How many lines in the data that follows contain the word "order"? Only that number is needed.
[SOURCE MATERIAL Boundary: Start]
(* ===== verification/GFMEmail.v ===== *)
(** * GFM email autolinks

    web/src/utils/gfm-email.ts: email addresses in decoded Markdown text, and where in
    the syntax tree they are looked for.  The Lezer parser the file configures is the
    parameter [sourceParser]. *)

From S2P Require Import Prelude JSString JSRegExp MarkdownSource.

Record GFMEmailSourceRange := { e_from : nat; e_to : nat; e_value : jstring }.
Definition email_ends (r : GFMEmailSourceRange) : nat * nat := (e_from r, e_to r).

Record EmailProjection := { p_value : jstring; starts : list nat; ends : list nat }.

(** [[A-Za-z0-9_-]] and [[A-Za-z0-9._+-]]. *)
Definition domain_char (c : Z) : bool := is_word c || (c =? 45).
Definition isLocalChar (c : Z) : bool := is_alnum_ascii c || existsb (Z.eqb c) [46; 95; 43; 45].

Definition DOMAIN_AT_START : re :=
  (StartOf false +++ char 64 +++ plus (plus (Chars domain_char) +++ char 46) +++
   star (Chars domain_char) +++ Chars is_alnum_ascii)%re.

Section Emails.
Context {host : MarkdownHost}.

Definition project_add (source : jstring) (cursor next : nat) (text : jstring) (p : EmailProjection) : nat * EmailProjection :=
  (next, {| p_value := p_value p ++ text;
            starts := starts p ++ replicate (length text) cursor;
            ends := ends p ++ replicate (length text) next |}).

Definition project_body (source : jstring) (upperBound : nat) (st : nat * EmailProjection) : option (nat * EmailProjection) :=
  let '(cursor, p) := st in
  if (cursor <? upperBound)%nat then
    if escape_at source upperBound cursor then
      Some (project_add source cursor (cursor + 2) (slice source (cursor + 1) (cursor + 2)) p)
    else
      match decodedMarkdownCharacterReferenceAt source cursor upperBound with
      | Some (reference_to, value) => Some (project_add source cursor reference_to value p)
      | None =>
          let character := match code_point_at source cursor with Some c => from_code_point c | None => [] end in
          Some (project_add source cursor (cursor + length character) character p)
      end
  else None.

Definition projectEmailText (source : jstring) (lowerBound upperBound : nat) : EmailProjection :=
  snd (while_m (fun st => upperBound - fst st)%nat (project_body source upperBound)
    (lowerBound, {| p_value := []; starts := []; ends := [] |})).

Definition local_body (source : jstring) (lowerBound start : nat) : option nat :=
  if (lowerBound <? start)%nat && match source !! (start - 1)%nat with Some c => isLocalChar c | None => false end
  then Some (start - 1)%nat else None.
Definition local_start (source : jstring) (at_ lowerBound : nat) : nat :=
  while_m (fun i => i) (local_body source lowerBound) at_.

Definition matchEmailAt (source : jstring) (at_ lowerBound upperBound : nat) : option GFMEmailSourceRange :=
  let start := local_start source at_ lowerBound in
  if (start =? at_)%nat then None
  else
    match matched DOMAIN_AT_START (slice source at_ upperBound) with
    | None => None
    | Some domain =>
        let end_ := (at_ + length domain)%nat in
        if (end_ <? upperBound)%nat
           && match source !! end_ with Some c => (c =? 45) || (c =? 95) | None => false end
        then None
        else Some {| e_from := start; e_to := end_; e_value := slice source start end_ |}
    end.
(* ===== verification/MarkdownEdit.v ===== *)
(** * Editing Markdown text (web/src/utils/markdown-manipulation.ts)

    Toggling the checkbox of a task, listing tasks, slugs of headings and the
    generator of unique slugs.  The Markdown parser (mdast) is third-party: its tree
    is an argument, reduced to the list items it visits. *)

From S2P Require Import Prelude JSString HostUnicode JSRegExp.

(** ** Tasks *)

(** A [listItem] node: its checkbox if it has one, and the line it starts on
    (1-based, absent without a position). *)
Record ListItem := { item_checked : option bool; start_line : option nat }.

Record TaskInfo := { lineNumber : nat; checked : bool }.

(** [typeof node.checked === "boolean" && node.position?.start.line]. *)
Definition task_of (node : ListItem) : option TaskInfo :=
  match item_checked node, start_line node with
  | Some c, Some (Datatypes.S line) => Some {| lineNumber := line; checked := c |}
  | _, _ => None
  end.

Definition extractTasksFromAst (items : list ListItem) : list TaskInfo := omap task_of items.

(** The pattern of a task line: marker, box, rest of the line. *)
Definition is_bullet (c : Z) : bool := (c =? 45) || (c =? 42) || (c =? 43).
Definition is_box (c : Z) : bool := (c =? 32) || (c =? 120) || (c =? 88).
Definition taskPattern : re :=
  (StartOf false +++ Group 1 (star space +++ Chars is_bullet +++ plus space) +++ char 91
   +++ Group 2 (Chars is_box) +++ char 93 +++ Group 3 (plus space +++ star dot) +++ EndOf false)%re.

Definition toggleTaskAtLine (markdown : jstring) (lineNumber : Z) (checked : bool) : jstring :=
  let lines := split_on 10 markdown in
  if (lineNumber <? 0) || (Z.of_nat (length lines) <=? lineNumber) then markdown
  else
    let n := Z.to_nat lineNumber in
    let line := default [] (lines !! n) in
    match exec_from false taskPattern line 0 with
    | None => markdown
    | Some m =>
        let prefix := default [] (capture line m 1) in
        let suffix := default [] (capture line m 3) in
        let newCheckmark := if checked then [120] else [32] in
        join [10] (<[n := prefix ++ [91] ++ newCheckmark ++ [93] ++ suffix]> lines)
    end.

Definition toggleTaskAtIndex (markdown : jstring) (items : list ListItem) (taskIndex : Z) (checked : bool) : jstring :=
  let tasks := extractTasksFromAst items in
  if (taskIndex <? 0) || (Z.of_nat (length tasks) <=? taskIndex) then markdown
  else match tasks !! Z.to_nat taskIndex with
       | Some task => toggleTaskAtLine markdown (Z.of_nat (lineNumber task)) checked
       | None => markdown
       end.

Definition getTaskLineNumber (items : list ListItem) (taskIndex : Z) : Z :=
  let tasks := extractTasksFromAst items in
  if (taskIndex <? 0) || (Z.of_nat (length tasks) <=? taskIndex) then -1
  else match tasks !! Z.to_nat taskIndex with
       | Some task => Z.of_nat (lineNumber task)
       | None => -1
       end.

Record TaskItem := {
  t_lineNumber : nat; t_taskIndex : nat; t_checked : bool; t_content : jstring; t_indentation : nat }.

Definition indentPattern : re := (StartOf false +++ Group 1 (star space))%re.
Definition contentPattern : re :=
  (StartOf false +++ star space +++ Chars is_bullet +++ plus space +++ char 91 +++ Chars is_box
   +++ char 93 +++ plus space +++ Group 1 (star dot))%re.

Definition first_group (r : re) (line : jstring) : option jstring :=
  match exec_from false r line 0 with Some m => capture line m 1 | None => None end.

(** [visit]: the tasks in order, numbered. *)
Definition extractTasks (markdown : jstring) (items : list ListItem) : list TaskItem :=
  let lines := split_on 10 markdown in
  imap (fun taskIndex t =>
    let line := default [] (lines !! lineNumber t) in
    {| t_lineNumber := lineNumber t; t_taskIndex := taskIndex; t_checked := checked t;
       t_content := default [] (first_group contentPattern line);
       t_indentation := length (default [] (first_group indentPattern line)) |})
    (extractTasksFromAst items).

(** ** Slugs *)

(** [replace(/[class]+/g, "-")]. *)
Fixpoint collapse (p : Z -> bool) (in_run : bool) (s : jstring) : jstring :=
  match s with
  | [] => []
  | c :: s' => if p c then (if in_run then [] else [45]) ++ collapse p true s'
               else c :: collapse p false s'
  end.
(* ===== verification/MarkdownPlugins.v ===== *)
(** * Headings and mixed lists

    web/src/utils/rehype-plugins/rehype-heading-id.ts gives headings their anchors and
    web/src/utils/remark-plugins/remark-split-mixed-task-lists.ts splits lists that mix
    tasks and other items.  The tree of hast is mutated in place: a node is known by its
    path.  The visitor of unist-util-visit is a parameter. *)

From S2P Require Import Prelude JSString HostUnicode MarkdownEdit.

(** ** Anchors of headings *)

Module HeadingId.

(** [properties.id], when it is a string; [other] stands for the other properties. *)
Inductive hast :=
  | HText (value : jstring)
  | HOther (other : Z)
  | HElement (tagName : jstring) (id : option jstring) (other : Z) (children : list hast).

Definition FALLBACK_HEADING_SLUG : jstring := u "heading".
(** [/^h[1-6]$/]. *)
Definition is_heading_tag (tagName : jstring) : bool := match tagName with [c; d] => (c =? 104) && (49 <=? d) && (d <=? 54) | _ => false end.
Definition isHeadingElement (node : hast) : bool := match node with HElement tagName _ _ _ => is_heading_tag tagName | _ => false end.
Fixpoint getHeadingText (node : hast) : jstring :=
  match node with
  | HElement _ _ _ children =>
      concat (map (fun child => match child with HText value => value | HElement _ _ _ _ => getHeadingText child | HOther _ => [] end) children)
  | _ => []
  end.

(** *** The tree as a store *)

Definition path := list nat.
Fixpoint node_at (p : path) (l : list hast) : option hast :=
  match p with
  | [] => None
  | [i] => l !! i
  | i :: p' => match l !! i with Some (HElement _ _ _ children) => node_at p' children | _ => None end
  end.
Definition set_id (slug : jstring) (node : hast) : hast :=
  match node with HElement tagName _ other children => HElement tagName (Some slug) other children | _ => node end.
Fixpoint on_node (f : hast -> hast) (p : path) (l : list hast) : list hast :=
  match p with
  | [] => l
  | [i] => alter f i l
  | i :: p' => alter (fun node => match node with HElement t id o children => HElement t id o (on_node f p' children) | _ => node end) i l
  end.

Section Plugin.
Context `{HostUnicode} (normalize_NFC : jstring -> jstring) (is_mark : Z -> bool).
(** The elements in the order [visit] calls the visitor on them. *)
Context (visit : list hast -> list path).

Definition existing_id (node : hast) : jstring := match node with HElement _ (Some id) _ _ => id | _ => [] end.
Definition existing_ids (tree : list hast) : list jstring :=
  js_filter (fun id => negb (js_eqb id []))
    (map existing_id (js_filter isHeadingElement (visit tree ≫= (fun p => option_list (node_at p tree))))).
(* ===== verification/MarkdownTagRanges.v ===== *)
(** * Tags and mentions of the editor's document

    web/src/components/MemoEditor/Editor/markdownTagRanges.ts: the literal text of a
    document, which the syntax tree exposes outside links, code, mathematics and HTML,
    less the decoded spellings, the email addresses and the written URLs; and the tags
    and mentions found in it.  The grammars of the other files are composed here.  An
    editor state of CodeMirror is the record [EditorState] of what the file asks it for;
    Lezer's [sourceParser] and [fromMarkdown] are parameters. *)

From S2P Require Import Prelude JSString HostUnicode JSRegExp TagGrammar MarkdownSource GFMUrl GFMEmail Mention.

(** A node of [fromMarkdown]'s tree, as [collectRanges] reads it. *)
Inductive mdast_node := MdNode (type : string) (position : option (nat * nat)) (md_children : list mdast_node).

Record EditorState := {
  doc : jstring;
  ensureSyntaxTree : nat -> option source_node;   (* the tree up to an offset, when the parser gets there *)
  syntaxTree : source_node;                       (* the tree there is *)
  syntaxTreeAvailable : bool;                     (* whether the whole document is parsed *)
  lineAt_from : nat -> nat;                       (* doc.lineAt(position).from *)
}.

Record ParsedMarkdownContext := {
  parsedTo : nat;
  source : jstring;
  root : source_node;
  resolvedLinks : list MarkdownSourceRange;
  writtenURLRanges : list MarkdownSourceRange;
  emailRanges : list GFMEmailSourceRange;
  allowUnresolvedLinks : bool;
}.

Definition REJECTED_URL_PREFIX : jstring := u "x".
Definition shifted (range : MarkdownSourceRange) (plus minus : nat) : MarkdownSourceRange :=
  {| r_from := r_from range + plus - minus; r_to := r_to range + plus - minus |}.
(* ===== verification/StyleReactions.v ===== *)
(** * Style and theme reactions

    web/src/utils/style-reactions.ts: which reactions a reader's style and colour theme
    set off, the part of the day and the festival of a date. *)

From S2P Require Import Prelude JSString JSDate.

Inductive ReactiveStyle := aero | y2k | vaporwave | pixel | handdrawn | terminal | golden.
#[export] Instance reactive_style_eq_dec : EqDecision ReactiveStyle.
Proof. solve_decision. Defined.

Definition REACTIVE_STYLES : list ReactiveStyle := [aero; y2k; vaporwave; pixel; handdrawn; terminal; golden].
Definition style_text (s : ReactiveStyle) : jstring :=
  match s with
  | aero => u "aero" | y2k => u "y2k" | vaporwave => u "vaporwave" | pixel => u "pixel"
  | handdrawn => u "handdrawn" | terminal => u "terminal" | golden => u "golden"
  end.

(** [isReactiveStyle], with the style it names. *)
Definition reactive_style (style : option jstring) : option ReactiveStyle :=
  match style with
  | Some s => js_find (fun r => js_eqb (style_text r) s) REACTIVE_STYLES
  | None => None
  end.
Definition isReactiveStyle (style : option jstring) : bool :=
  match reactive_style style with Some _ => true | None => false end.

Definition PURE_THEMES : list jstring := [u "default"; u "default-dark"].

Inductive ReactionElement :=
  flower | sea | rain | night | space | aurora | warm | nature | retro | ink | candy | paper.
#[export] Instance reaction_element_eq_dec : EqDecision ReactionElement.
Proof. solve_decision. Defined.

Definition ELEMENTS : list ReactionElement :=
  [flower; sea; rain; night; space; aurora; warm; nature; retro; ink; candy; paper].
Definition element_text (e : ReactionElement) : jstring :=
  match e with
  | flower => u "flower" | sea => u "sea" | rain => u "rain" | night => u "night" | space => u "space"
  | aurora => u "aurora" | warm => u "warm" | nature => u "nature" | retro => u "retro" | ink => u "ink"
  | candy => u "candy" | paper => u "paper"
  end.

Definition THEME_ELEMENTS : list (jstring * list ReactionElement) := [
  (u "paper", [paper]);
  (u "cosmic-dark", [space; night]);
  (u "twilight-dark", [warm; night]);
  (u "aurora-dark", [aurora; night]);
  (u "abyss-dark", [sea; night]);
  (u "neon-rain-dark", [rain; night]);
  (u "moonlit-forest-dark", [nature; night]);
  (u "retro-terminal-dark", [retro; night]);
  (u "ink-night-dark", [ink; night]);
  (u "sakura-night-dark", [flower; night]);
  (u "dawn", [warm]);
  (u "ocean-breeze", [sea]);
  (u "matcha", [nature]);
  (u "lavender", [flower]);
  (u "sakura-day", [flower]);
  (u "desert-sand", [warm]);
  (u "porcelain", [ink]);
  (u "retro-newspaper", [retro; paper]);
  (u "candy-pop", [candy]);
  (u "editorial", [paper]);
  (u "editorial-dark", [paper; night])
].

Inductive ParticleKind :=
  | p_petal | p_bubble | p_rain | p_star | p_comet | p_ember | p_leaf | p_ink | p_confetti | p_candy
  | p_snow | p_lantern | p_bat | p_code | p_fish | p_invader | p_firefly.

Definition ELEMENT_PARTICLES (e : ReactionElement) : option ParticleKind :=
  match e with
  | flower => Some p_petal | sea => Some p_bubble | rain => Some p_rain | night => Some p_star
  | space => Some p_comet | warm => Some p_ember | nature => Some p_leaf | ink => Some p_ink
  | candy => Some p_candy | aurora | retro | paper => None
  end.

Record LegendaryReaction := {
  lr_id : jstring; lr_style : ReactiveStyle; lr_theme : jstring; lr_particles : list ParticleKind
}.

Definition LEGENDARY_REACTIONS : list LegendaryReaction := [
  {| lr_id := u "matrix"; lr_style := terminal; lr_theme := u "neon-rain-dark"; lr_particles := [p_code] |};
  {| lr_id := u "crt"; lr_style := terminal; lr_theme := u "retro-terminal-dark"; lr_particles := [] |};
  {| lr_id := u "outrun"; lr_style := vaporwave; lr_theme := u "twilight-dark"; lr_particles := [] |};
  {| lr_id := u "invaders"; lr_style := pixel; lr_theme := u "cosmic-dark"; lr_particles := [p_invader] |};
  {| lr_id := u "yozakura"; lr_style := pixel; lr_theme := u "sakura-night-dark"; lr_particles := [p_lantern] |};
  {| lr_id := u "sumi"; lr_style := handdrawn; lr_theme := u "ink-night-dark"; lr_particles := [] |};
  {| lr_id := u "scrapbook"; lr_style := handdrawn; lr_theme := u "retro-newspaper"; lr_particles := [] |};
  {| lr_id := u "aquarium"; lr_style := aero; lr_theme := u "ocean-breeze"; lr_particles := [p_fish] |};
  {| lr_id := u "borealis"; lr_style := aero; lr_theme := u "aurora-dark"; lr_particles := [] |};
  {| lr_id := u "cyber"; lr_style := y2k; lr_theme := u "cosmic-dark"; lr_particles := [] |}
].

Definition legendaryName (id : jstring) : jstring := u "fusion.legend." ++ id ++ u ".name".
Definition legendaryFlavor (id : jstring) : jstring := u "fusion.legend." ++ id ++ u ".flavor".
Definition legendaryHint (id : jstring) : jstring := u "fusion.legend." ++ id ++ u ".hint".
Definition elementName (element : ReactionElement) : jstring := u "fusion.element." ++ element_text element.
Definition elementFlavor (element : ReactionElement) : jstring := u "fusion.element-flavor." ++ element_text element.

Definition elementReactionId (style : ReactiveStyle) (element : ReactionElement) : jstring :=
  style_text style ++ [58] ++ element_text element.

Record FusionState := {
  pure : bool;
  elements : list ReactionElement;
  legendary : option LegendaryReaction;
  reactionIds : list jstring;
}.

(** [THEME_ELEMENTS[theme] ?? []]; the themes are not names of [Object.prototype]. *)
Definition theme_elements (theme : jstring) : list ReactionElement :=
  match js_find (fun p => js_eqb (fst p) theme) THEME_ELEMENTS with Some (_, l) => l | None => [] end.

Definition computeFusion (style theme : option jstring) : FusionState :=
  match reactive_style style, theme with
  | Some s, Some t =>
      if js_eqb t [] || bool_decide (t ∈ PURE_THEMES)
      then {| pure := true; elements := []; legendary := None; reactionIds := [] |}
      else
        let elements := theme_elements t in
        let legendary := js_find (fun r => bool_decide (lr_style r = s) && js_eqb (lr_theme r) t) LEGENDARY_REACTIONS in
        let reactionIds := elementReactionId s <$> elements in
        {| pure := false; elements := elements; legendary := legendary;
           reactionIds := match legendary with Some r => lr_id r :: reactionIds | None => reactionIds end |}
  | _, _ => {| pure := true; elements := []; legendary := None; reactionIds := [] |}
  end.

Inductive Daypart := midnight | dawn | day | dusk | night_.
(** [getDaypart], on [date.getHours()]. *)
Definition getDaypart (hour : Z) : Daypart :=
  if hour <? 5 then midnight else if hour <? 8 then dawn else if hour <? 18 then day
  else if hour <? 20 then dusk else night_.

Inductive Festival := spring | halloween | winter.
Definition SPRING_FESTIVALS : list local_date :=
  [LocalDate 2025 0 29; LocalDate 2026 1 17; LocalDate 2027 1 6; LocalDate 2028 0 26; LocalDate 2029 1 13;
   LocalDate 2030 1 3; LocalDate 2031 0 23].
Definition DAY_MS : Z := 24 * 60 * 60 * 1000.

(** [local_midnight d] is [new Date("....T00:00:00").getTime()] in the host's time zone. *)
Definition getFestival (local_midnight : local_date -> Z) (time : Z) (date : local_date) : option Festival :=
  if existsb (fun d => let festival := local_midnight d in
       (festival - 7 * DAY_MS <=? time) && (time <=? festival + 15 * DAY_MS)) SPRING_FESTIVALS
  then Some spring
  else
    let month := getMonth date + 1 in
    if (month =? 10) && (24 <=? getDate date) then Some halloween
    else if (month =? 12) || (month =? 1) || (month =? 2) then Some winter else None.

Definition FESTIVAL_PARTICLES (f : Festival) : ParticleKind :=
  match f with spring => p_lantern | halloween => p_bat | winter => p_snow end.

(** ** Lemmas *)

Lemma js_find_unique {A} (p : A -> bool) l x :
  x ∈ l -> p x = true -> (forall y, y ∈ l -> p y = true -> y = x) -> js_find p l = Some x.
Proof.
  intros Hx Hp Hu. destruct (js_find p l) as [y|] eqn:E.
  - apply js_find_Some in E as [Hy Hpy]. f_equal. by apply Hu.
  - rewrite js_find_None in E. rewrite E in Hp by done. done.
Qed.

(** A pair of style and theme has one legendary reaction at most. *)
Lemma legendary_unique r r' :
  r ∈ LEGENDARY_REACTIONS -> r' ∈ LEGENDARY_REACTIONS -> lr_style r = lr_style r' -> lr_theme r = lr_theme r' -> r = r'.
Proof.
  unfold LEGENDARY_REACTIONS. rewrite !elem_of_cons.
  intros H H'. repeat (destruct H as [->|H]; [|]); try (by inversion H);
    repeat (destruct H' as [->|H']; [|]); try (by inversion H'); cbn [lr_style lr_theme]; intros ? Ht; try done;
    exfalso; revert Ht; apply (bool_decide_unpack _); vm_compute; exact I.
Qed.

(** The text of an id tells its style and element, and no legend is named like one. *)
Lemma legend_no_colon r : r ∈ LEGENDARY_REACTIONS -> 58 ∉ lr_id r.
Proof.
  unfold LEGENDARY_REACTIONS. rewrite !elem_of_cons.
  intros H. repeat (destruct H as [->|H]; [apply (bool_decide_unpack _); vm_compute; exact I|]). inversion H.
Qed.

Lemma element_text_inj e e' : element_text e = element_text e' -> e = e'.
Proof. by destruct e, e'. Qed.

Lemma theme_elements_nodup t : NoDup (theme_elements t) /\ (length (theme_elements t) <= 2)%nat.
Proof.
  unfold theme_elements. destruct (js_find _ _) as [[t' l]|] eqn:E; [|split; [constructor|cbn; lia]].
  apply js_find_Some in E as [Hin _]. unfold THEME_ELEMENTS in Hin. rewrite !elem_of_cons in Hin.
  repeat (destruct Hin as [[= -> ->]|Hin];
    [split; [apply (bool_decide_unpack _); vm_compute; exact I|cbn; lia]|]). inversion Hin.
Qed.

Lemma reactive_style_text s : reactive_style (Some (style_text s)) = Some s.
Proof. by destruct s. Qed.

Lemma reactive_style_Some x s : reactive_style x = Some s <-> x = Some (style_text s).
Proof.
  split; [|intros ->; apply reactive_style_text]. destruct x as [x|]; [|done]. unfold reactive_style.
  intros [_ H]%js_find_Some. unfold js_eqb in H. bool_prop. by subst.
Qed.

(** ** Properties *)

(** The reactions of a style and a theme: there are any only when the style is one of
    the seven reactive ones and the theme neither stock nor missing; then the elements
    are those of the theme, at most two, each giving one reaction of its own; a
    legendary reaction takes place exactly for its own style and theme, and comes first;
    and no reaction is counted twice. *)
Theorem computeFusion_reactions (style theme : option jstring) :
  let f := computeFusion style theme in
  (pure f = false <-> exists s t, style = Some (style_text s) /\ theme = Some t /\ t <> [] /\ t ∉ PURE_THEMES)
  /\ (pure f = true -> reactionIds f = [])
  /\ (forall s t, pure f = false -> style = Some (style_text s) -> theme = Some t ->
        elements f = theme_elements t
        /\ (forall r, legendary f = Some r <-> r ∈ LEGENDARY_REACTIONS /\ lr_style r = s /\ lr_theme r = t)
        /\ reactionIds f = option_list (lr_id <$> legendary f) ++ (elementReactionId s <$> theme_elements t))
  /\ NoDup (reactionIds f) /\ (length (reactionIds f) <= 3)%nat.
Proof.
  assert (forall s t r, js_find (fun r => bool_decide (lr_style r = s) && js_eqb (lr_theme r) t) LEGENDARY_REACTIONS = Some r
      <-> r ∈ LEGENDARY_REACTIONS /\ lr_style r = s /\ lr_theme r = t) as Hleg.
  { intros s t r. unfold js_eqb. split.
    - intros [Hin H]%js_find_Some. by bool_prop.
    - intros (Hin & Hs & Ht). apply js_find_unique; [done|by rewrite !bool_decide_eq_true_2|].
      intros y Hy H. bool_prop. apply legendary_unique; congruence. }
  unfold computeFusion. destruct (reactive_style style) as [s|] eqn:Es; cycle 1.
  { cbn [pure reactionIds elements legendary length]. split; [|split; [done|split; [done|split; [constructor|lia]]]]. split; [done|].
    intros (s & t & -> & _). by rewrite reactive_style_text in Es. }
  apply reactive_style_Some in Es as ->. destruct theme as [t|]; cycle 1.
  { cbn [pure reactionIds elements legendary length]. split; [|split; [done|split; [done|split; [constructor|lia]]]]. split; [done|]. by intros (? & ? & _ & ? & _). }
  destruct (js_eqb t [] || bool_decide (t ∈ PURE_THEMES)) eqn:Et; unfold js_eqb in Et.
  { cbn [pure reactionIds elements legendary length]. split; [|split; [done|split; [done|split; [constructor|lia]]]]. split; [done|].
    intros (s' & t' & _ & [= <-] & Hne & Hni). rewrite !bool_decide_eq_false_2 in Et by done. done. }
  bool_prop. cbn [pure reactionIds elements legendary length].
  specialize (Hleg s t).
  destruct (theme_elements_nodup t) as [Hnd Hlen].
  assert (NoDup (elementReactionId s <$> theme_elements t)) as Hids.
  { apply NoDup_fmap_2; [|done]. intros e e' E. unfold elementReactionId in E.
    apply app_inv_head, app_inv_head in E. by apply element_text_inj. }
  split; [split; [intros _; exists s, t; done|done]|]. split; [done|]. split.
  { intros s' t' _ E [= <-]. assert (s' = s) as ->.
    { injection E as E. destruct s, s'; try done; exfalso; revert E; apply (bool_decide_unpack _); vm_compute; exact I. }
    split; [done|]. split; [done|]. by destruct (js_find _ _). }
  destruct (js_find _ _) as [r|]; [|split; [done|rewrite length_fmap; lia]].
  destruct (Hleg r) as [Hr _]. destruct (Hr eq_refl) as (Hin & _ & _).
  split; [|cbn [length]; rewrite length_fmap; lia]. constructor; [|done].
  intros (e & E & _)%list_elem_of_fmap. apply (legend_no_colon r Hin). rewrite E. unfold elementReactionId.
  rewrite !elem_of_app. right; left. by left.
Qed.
[SOURCE MATERIAL Boundary: End]
## THE ANSWER
2